Determine how many lines of the entries contain "apply". Reply with that number alone.

* Supplied material *
--- START ---

Lemma js_le_not_lt (x y : number) : js_le x y = true -> js_lt y x = false.
Proof.
  unfold js_le, js_lt. rewrite (ncompare_antisym x y).
  destruct (ncompare x y) as [[| |]|]; cbn; try discriminate; reflexivity.
Qed.

Lemma js_lt_nan_l (y : number) : js_lt S754_nan y = false.
Proof. reflexivity. Qed.

Lemma js_lt_nan_r (x : number) : js_lt x S754_nan = false.
Proof. destruct x; reflexivity. Qed.

Lemma not_nan_cases (x : number) : is_nan x = true \/ is_nan x = false.
Proof. destruct (is_nan x); auto. Qed.

Lemma is_nan_eq (x : number) : is_nan x = true -> x = S754_nan.
Proof. destruct x; try discriminate; reflexivity. Qed.

(** NaN is absorbing. *)
Lemma js_mul_nan_inv (x y : number) :
  is_nan (js_mul x y) = false -> is_nan x = false /\ is_nan y = false.
Proof. destruct x, y; try discriminate; auto. Qed.

Lemma js_add_nan_l (y : number) : js_add S754_nan y = S754_nan.
Proof. reflexivity. Qed.

Lemma js_add_nan_r (x : number) : js_add x S754_nan = S754_nan.
Proof. destruct x; reflexivity. Qed.

Lemma rounds_to_not_nan (a V : Z) (r : number) : rounds_to a V r -> is_nan r = false.
Proof.
  intros [[Hok _]|(s & -> & _)]; [|reflexivity].
  destruct r; try discriminate; reflexivity.
Qed.

Lemma js_sub_finite_not_nan (x y : number) :
  okf x = true -> okf y = true -> is_nan (js_sub x y) = false.
Proof.
  intros Hx Hy. apply (rounds_to_not_nan f64_emin (sval f64_emin x - sval f64_emin y)).
  apply js_sub_spec; [assumption|assumption|lia].
Qed.

Lemma js_div_zero_l (y : number) :
  is_finite y = true -> js_lt js_zero y = true -> js_div js_zero y = js_zero.
Proof.
  intros _ Hy. destruct (js_lt_zero_inv y Hy) as [(m & e & ->)| ->]; reflexivity.
Qed.

Lemma js_lt_le (x y : number) : js_lt x y = true -> js_le x y = true.
Proof. unfold js_lt, js_le. destruct (ncompare x y) as [[| |]|]; try discriminate; reflexivity. Qed.

Lemma js_le_finite_between (x y z : number) :
  is_double y = true ->
  js_le x y = true -> js_le y z = true -> is_finite x = true -> is_finite z = true ->
  is_finite y = true.
Proof.
  intros _ H1 H2 Fx Fz.
  destruct y as [s|s| |s m e]; try reflexivity.
  - destruct s.
    + destruct x; try discriminate; destruct s; discriminate.
    + destruct z; try discriminate; destruct s; discriminate.
  - destruct x; discriminate.
Qed.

--- END ---

* Result of the exercise *
2